**Task item**.
Only the lines containing the string "Hraise" are needed; copy all of them from the listing.

**Exercise material**.
>>>>>

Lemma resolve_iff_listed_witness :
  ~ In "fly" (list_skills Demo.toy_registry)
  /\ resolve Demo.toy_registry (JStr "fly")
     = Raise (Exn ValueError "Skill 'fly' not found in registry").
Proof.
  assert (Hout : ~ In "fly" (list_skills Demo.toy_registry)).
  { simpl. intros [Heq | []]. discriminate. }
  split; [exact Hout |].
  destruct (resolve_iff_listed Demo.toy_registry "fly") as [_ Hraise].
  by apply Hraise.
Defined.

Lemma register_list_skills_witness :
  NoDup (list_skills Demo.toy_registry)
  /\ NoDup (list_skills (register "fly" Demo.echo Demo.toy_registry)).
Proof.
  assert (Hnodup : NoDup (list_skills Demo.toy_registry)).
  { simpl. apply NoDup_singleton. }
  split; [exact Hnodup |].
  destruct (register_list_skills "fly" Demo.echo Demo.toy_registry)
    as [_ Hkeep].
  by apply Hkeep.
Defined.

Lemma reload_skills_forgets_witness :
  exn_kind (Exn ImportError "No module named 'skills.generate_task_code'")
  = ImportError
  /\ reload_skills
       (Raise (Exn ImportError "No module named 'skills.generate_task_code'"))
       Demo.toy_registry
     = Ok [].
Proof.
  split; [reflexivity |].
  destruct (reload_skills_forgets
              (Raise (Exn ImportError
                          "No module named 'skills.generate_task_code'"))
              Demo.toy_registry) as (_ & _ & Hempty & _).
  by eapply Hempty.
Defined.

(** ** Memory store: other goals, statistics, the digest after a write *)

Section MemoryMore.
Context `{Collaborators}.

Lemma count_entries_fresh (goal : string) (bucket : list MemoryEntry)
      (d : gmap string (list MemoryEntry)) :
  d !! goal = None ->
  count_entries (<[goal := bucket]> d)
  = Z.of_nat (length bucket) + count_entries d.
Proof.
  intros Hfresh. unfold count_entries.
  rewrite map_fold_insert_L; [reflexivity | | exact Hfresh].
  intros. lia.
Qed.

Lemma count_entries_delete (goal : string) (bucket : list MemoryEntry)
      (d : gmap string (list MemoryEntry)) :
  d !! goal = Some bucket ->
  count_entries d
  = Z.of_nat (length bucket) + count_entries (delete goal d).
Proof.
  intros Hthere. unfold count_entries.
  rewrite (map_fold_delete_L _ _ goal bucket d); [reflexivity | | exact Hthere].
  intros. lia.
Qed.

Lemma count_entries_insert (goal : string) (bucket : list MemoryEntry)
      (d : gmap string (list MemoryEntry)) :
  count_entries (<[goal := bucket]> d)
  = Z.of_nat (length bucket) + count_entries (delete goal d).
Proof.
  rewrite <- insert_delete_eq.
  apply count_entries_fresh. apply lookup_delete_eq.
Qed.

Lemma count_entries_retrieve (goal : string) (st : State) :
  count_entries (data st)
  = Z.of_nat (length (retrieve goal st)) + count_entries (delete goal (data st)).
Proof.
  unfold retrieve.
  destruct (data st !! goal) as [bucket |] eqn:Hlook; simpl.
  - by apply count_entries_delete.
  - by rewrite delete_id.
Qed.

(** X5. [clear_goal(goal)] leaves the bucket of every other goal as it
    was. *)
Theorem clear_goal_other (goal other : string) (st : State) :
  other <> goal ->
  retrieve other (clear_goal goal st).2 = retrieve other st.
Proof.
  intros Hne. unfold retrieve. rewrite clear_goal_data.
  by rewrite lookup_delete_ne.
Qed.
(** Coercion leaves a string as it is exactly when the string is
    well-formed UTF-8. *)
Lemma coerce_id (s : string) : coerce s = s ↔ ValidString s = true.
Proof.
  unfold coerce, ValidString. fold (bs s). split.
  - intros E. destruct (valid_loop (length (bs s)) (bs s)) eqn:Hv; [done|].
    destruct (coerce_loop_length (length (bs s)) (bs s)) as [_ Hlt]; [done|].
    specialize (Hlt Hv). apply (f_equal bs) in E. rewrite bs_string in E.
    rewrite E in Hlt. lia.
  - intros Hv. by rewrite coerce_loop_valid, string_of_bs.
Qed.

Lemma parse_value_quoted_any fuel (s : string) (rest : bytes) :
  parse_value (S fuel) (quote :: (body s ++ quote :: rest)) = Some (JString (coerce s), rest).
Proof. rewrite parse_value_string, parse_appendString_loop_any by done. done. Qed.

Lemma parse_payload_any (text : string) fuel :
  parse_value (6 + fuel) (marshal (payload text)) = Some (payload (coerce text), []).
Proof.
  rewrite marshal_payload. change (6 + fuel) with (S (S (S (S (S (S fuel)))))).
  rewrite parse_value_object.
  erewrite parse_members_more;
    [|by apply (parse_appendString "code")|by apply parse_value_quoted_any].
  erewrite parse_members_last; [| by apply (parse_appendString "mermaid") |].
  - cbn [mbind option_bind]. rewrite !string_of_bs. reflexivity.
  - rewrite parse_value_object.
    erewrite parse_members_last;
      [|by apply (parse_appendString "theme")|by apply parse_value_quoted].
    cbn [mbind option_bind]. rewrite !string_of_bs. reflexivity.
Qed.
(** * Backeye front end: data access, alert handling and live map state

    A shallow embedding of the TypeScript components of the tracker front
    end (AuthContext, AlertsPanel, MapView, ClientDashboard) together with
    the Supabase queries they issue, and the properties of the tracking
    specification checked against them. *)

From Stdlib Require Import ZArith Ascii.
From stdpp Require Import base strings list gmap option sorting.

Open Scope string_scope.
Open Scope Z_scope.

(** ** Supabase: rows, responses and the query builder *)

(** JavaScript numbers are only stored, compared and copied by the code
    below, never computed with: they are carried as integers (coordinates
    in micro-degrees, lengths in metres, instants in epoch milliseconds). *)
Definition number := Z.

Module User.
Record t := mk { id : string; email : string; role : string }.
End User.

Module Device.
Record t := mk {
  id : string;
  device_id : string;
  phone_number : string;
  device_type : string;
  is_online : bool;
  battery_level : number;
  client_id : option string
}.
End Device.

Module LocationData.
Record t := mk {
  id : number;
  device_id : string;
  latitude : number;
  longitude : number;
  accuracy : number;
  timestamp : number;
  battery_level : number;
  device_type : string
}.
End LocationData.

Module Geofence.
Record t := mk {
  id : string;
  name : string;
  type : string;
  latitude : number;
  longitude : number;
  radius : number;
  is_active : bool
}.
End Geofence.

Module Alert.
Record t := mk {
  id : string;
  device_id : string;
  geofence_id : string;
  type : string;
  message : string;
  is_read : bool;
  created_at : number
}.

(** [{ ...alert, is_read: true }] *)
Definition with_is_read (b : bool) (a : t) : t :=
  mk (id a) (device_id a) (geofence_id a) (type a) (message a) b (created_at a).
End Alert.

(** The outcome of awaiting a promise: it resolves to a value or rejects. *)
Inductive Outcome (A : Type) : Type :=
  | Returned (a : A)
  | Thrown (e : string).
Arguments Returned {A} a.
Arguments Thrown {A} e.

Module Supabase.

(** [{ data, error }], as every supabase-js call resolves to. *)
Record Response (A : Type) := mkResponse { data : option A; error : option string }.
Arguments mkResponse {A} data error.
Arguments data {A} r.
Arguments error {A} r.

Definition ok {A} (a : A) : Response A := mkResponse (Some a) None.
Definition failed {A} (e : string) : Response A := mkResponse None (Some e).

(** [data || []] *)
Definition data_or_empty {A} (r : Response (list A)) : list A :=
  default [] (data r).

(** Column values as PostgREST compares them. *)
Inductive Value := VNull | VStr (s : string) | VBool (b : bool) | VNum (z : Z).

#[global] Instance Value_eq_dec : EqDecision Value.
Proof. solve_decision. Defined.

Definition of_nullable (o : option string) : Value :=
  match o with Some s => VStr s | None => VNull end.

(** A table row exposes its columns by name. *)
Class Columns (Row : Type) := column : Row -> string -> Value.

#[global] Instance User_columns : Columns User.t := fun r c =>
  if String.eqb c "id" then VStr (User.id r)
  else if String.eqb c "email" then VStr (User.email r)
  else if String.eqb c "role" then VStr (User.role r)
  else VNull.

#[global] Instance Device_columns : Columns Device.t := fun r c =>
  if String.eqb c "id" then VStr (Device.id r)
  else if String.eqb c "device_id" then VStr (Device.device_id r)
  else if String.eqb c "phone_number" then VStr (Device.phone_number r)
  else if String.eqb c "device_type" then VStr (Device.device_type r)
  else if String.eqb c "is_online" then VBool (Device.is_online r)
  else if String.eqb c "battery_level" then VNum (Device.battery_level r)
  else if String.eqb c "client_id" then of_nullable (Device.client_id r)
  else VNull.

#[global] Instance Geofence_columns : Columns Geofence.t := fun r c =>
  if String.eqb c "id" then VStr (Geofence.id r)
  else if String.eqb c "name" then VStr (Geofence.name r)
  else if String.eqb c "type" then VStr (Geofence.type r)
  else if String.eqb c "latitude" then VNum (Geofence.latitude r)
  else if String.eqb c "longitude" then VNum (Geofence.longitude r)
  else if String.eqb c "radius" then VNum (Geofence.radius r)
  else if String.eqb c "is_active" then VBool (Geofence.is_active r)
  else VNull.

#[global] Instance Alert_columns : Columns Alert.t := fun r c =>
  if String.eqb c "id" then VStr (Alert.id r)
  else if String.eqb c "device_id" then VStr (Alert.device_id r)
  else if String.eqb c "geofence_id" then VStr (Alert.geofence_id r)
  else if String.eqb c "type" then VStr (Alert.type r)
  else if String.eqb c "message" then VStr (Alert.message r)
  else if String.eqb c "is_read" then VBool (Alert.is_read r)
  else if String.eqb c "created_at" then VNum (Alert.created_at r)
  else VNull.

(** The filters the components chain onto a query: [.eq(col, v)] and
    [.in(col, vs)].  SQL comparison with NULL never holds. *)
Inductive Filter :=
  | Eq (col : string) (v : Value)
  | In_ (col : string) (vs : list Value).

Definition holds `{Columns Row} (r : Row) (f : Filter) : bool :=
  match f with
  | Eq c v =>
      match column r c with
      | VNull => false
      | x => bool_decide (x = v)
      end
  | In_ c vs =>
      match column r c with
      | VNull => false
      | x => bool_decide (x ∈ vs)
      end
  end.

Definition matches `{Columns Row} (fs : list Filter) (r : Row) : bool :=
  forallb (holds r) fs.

<<<<<

**Exercise response**.
  destruct (resolve_iff_listed Demo.toy_registry "fly") as [_ Hraise].
  by apply Hraise.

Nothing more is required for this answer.